___ Supplied records ___

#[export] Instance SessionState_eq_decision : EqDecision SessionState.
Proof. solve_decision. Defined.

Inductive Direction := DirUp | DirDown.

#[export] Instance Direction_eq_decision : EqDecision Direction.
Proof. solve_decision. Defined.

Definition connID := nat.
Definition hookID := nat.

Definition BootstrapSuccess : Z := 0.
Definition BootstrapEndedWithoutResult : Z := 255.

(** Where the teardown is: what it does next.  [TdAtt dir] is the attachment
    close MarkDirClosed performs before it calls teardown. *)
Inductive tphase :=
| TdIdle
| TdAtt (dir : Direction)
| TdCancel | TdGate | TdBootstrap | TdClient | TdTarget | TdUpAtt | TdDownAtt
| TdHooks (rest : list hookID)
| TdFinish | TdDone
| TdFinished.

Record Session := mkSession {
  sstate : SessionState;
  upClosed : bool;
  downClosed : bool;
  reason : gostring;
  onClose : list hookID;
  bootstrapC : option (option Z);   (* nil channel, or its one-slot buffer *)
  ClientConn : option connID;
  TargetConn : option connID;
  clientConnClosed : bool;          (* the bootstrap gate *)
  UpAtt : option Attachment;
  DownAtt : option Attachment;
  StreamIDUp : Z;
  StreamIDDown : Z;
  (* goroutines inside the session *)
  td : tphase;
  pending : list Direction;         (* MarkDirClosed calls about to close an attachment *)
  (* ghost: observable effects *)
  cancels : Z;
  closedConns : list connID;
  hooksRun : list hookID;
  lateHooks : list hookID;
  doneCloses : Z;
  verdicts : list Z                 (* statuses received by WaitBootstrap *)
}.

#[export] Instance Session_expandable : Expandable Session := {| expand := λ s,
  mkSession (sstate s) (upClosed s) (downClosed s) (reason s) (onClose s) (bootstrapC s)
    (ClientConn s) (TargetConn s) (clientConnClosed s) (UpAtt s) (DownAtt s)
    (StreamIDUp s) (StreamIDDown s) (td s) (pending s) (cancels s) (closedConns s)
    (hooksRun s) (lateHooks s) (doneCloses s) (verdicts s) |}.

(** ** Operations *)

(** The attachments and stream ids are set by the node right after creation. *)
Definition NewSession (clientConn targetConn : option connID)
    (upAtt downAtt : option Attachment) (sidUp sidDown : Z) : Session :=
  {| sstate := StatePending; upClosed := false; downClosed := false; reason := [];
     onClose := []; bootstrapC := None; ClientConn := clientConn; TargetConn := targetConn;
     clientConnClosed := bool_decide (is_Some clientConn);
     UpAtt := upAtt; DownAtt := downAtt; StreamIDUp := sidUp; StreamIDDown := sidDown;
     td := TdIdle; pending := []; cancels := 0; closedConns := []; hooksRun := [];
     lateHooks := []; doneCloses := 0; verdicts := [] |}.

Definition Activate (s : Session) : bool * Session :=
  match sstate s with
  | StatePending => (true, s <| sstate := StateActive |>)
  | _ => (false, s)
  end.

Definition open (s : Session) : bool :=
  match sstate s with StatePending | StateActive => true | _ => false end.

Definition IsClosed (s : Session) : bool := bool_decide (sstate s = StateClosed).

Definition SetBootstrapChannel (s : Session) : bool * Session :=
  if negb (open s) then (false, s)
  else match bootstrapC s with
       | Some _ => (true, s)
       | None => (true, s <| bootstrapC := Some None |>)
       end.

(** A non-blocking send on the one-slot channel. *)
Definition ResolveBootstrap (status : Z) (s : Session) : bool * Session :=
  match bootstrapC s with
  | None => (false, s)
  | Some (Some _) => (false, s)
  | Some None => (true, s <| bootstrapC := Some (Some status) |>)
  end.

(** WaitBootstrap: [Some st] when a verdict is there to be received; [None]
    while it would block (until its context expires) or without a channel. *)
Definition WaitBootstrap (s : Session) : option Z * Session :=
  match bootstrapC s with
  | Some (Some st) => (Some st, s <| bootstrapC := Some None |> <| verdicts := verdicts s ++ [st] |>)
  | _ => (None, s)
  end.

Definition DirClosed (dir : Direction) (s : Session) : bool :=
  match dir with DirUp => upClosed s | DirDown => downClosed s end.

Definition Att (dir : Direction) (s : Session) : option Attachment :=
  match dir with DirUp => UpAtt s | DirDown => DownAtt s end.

___

__Required work__: Only a number is needed here: how many lines of the data include the word "onClose"?

__Result of the task__: 3